E stata dura blindare l'Italia?
«Durissima. Nessuno ha fatto pressioni dirette su di noi ma ricordo quante riflessioni di natura politica ed economica ci venivano riportate.
Tanti rumors. Nessuno sapeva quali sarebbero state le conseguenze del lockdown. Esitavamo, cercavamo un equilibrio. Alla fine ha vinto il virus: i casi galoppavano e bisognava fermarlo».
Avete tardato a chiudere?
«Certo se avessimo anticipato al 20 febbraio la diffusione sarebbe stata diversa. Mancavano i presupposti per deciderlo. Perché avremmo dovuto dare queste indicazioni?
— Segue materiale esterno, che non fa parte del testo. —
Lemma collect_rows (rows : Table) :
  collect datetime_text rows
  = match rows with
    | [] => None
    | _ => Some (map (debug_object datetime_text) rows)
    end.
Proof.
  destruct rows as [|r rows]; [reflexivity|].
  unfold collect. cbn [fold_left]. now rewrite collect_from.
Qed.

Lemma DebugWebhooksHandler_run (y : yaya) (w : World) :
  fault w <> OpenFails -> fault w <> CreateTableFails ->
  DebugWebhooksHandler order_by_created_at_desc datetime_text y QueryRuns w
  = (let webhooks :=
       collect datetime_text (order_by_created_at_desc (table_of (db w))) in
     mkReply StatusOK (Some "application/json"%string)
       (PListing (len_webhooks webhooks) webhooks),
     with_table w).
Proof.
  intros H1 H2. destruct w as [c f d l o]. cbn [fault] in *.
  destruct f; try contradiction; destruct d; reflexivity.
Qed.

Lemma member_id_debug (rows : Table) :
  map (member "id") (map (debug_object datetime_text) rows)
  = map (fun r => Some (JString (id r))) rows.
Proof. rewrite map_map. apply map_ext. intros r. reflexivity. Qed.

(** X13. With a working store the listing has one entry for every identifier
    that was successfully ingested and for no other, none twice, and
    [count] is their number.  When nothing is stored, [webhooks] is the
    nil slice, which is encoded as JSON [null], not as an empty array. *)
Theorem DebugWebhooksHandler_lists_each_id_once
  (y : yaya) (cs : list Call) (c : Z) (f : Fault)
  (l : list LogRecord) (out : list Response) :
  f <> OpenFails -> f <> CreateTableFails ->
  let w := mkWorld c f (Ingest_all y cs None) l out in
  exists count webhooks,
    fst (DebugWebhooksHandler order_by_created_at_desc datetime_text y QueryRuns w)
    = mkReply StatusOK (Some "application/json"%string) (PListing count webhooks)
    /\ count = Z.of_nat (List.length (items webhooks))
    /\ count = Z.of_nat (List.length (ids (db w)))
    /\ Permutation (map (member "id") (items webhooks))
         (map (fun k => Some (JString k)) (ids (db w)))
    /\ NoDup (map (member "id") (items webhooks))
    /\ (forall k,
          In (Some (JString k)) (map (member "id") (items webhooks))
          <-> deliveries k cs <> [])
    /\ (webhooks = None <-> forall k, deliveries k cs = []).
Proof.
  intros H1 H2 w.
  rewrite DebugWebhooksHandler_run by assumption. cbv zeta. cbn [fst].
  set (t := table_of (db w)).
  set (rows := order_by_created_at_desc t).
  assert (Permutation rows t) as P by apply order_permutes.
  assert (items (collect datetime_text rows) = map (debug_object datetime_text) rows)
    as Hitems.
  { rewrite collect_rows. destruct rows; reflexivity. }
  assert (len_webhooks (collect datetime_text rows) = Z.of_nat (List.length rows))
    as Hlen.
  { rewrite collect_rows. destruct rows; [reflexivity|].
    cbn [len_webhooks]. now rewrite length_map. }
  assert (forall k, In k (map id t) <-> deliveries k cs <> []) as Hids.
  { intros k. rewrite <- select_by_id_In.
    pose proof (rows_of_history y cs k) as R. unfold rows_of in R.
    change t with (table_of (Ingest_all y cs None)).
    rewrite R. unfold history_rows.
    destruct (deliveries k cs); split; intros H; try discriminate; congruence. }
  assert (Permutation (map (member "id") (map (debug_object datetime_text) rows))
            (map (fun k => Some (JString k)) (map id t))) as Pids.
  { rewrite member_id_debug, map_map. now apply Permutation_map. }
  exists (len_webhooks (collect datetime_text rows)), (collect datetime_text rows).
  rewrite Hitems. repeat apply conj.
  - reflexivity.
  - now rewrite Hlen, length_map.
  - rewrite Hlen. unfold ids. fold t. rewrite length_map.
    f_equal. now apply Permutation_length.
  - exact Pids.
  - apply (Permutation_NoDup (Permutation_sym Pids)).
    apply Finite.Injective_map_NoDup.
    + intros a b E. now injection E.
    + apply (Ingest_all_NoDup y cs).
  - intros k. rewrite <- Hids. split.
    + intros Hin. apply (Permutation_in _ Pids) in Hin.
      apply in_map_iff in Hin as (k' & E & Hin). injection E as ->. exact Hin.
    + intros Hin. apply (Permutation_in _ (Permutation_sym Pids)).
      apply in_map_iff. exists k. split; [reflexivity|exact Hin].
  - rewrite collect_rows. intros Hn k.
    destruct rows as [|r rows'] eqn:Er; [|discriminate].
    apply Permutation_nil in P.
    destruct (deliveries k cs) eqn:D; [reflexivity|].
    exfalso. assert (In k (map id t)) as Hin by (apply Hids; rewrite D; discriminate).
    rewrite P in Hin. exact Hin.
  - rewrite collect_rows. intros Hall.
    destruct rows as [|r rows'] eqn:Er; [reflexivity|].
    exfalso. assert (In r t) as Hin by (apply (Permutation_in _ P); now left).
    assert (In (id r) (map id t)) as Hin' by now apply in_map.
    apply Hids in Hin'. apply Hin'. apply Hall.
Qed.

End Listing.

Lemma DebugWebhooksHandler_lists_each_id_once_witness :
  exists count webhooks,
    fst (DebugWebhooksHandler (fun t => rev t) strconv.FormatInt (mkYaya "secret")
           QueryRuns
           (mkWorld 9 NoFault
              (Ingest_all (mkYaya "secret")
                 [mkCall scenario_event NoFault 5;
                  mkCall redelivered_event NoFault 6] None) [] []))
    = mkReply StatusOK (Some "application/json"%string) (PListing count webhooks)
    /\ count = 1.
Proof.
  destruct (DebugWebhooksHandler_lists_each_id_once (fun t => rev t)
              strconv.FormatInt (fun t => Permutation_sym (Permutation_rev t))
              (mkYaya "secret")
              [mkCall scenario_event NoFault 5; mkCall redelivered_event NoFault 6]
              9 NoFault [] [])
    as (count & webhooks & E & _ & Hc & _); [discriminate..|].
  exists count, webhooks. split; [exact E|]. rewrite Hc. reflexivity.
Defined.

(** ** The two versions of the handler file *)

Lemma V0_validateTimestamp_run (y : yaya) (ts : Z) (tol : time.Duration) (w : World) :
  V0.validateTimestamp y ts tol w
  = (fst (validateTimestamp y ts tol w), w).
Proof. destruct w; reflexivity. Qed.

Lemma V0_verifySignature_run (y : yaya) (sig : string) (p : YayaWebhook) (w : World) :
  V0.verifySignature y sig p w = (fst (verifySignature y sig p w), w).
Proof. rewrite verifySignature_run. reflexivity. Qed.

Lemma V0_handler_accepts (y : yaya) (s : Sched) (r : Request) (w : World)
      (req : YayaWebhook) :
  Header_Get r <> EmptyString ->
  Decode (body r) = Some req ->
  fst (validateTimestamp y (TimeStamp req) (5 * time.Minute) w) = true ->
  fst (verifySignature y (Header_Get r) req w) = true ->
  V0.YayayWebhookHandler y s r w
  = go_ s (ingestion_task y req) (Encode success) w.
Proof.
  intros H D V G. unfold V0.YayayWebhookHandler.
  rewrite (header_present r H), D. unfold bind at 1.
  rewrite V0_validateTimestamp_run, V. cbn [negb]. unfold bind at 1.
  rewrite V0_verifySignature_run, G. reflexivity.
Qed.

Lemma V0_handler_rejects (y : yaya) (s : Sched) (r : Request) (w : World) :
  (Header_Get r = EmptyString ->
   V0.YayayWebhookHandler y s r w
   = (tt, add_wire (rejection "signature is missing")
            (add_logs [mkLog LevelError "Signature is missing"] w)))
  /\ (Header_Get r <> EmptyString -> Decode (body r) = None ->
      V0.YayayWebhookHandler y s r w
      = (tt, add_wire (rejection "invalid data")
               (add_logs [mkLog LevelError "Error decoding request"] w)))
  /\ (forall req,
        Header_Get r <> EmptyString -> Decode (body r) = Some req ->
        fst (validateTimestamp y (TimeStamp req) (5 * time.Minute) w) = false ->
        V0.YayayWebhookHandler y s r w
        = (tt, add_wire (rejection "invalid timestamp")
                 (add_logs [mkLog LevelError "Invalid timestamp"] w)))
  /\ (forall req,
        Header_Get r <> EmptyString -> Decode (body r) = Some req ->
        fst (validateTimestamp y (TimeStamp req) (5 * time.Minute) w) = true ->
        fst (verifySignature y (Header_Get r) req w) = false ->
        V0.YayayWebhookHandler y s r w
        = (tt, add_wire (rejection "invalid signature")
                 (add_logs [mkLog LevelError "Invalid signature"] w))).
Proof.
  repeat apply conj.
  - intros H. unfold V0.YayayWebhookHandler. rewrite H. reflexivity.
  - intros H D. unfold V0.YayayWebhookHandler.
    rewrite (header_present r H), D. reflexivity.
  - intros req H D V. unfold V0.YayayWebhookHandler.
    rewrite (header_present r H), D. unfold bind at 1.
    rewrite V0_validateTimestamp_run, V. reflexivity.
  - intros req H D V G. unfold V0.YayayWebhookHandler.
    rewrite (header_present r H), D. unfold bind at 1.
    rewrite V0_validateTimestamp_run, V. cbn [negb]. unfold bind at 1.
    rewrite V0_verifySignature_run, G. reflexivity.
Qed.

(** X14. The handler file with the debug records and the one without answer
    every request alike: the same response, the same effect on the store,
    the same decisions of [validateTimestamp], [verifySignature] and
    [generateSignature].  The log of the earlier version is the log of the
    later one without its five debug records. *)
Theorem handler_versions_agree (y : yaya) (s : Sched) (r : Request) (w : World) :
  let w1 := snd (YayayWebhookHandler y s r w) in
  let w0 := snd (V0.YayayWebhookHandler y s r w) in
  wire w1 = wire w0
  /\ db w1 = db w0
  /\ (exists added1 added0,
        logs w1 = (logs w ++ added1)%list
        /\ logs w0 = (logs w ++ added0)%list
        /\ added0 = filter (fun l => negb (is_debug_record l)) added1)
  /\ (forall ts tol,
        fst (V0.validateTimestamp y ts tol w) = fst (validateTimestamp y ts tol w))
  /\ (forall sig p,
        fst (V0.verifySignature y sig p w) = fst (verifySignature y sig p w))
  /\ (forall k p,
        fst (V0.generateSignature y k p w) = fst (generateSignature y k p w)).
Proof.
  cbv zeta.
  assert (wire (snd (YayayWebhookHandler y s r w))
          = wire (snd (V0.YayayWebhookHandler y s r w))
          /\ db (snd (YayayWebhookHandler y s r w))
             = db (snd (V0.YayayWebhookHandler y s r w))
          /\ exists added1 added0,
               logs (snd (YayayWebhookHandler y s r w)) = (logs w ++ added1)%list
               /\ logs (snd (V0.YayayWebhookHandler y s r w)) = (logs w ++ added0)%list
               /\ added0 = filter (fun l => negb (is_debug_record l)) added1) as K.
  { destruct (string_dec (Header_Get r) EmptyString) as [H|H].
    { destruct (V0_handler_rejects y s r w) as (R1 & _).
      rewrite handler_missing_signature, R1 by assumption.
      repeat split. eexists; eexists; repeat split. }
    destruct (Decode (body r)) as [req|] eqn:D.
    2:{ destruct (V0_handler_rejects y s r w) as (_ & R2 & _).
        rewrite handler_invalid_data, R2 by assumption.
        repeat split. eexists; eexists; repeat split. }
    destruct (fst (validateTimestamp y (TimeStamp req) (5 * time.Minute) w)) eqn:V.
    2:{ destruct (V0_handler_rejects y s r w) as (_ & _ & R3 & _).
        rewrite (handler_invalid_timestamp y s r w req), (R3 req) by assumption.
        repeat split. eexists; eexists; repeat split. }
    destruct (fst (verifySignature y (Header_Get r) req w)) eqn:G.
    2:{ destruct (V0_handler_rejects y s r w) as (_ & _ & _ & R4).
        rewrite (handler_invalid_signature y s r w req), (R4 req) by assumption.
        repeat split.
        exists (auth_logs ++ [mkLog LevelError "Invalid signature"])%list.
        eexists. repeat split. }
    rewrite (handler_accepts y s r w req), (V0_handler_accepts y s r w req)
      by assumption.
    destruct (go_ingestion_effect y s req (add_logs auth_logs w)) as [W1 L1].
    destruct (go_ingestion_effect y s req w) as [W0 L0].
    repeat apply conj.
    - now rewrite W1, W0.
    - now rewrite !go_ingestion_db.
    - exists (auth_logs ++ [outcome_record (fault w)])%list,
        [outcome_record (fault w)].
      repeat apply conj.
      + rewrite L1. cbn. now rewrite <- app_assoc.
      + exact L0.
      + destruct (fault w); reflexivity. }
  destruct K as (K1 & K2 & K3).
  repeat apply conj; try assumption.
  - intros ts tol. now rewrite V0_validateTimestamp_run.
  - intros sig p. now rewrite V0_verifySignature_run.
  - intros k p. now rewrite generateSignature_run.
Qed.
A me tutti questi che adesso criticano quanto è stato fatto sembrano patetici. Bravissimi, da fuori. Come quando gioca la Nazionale di calcio e tutti credono di avere la formazione vincente».
Quali ricordi bruciano?
«Vietare l'ingresso dei parenti nelle Rsa, immaginare gli anziani lasciati soli, impedire i funerali. Rispondevo al cellulare per ascoltare la gente piangere. Sindaci, colonnelli dei carabinieri, medici, direttori di ospedale. Cercavamo soluzioni senza averne perché mancavano mascherine, ossigeno, tutto. E gli avventurieri del commercio imperversavano».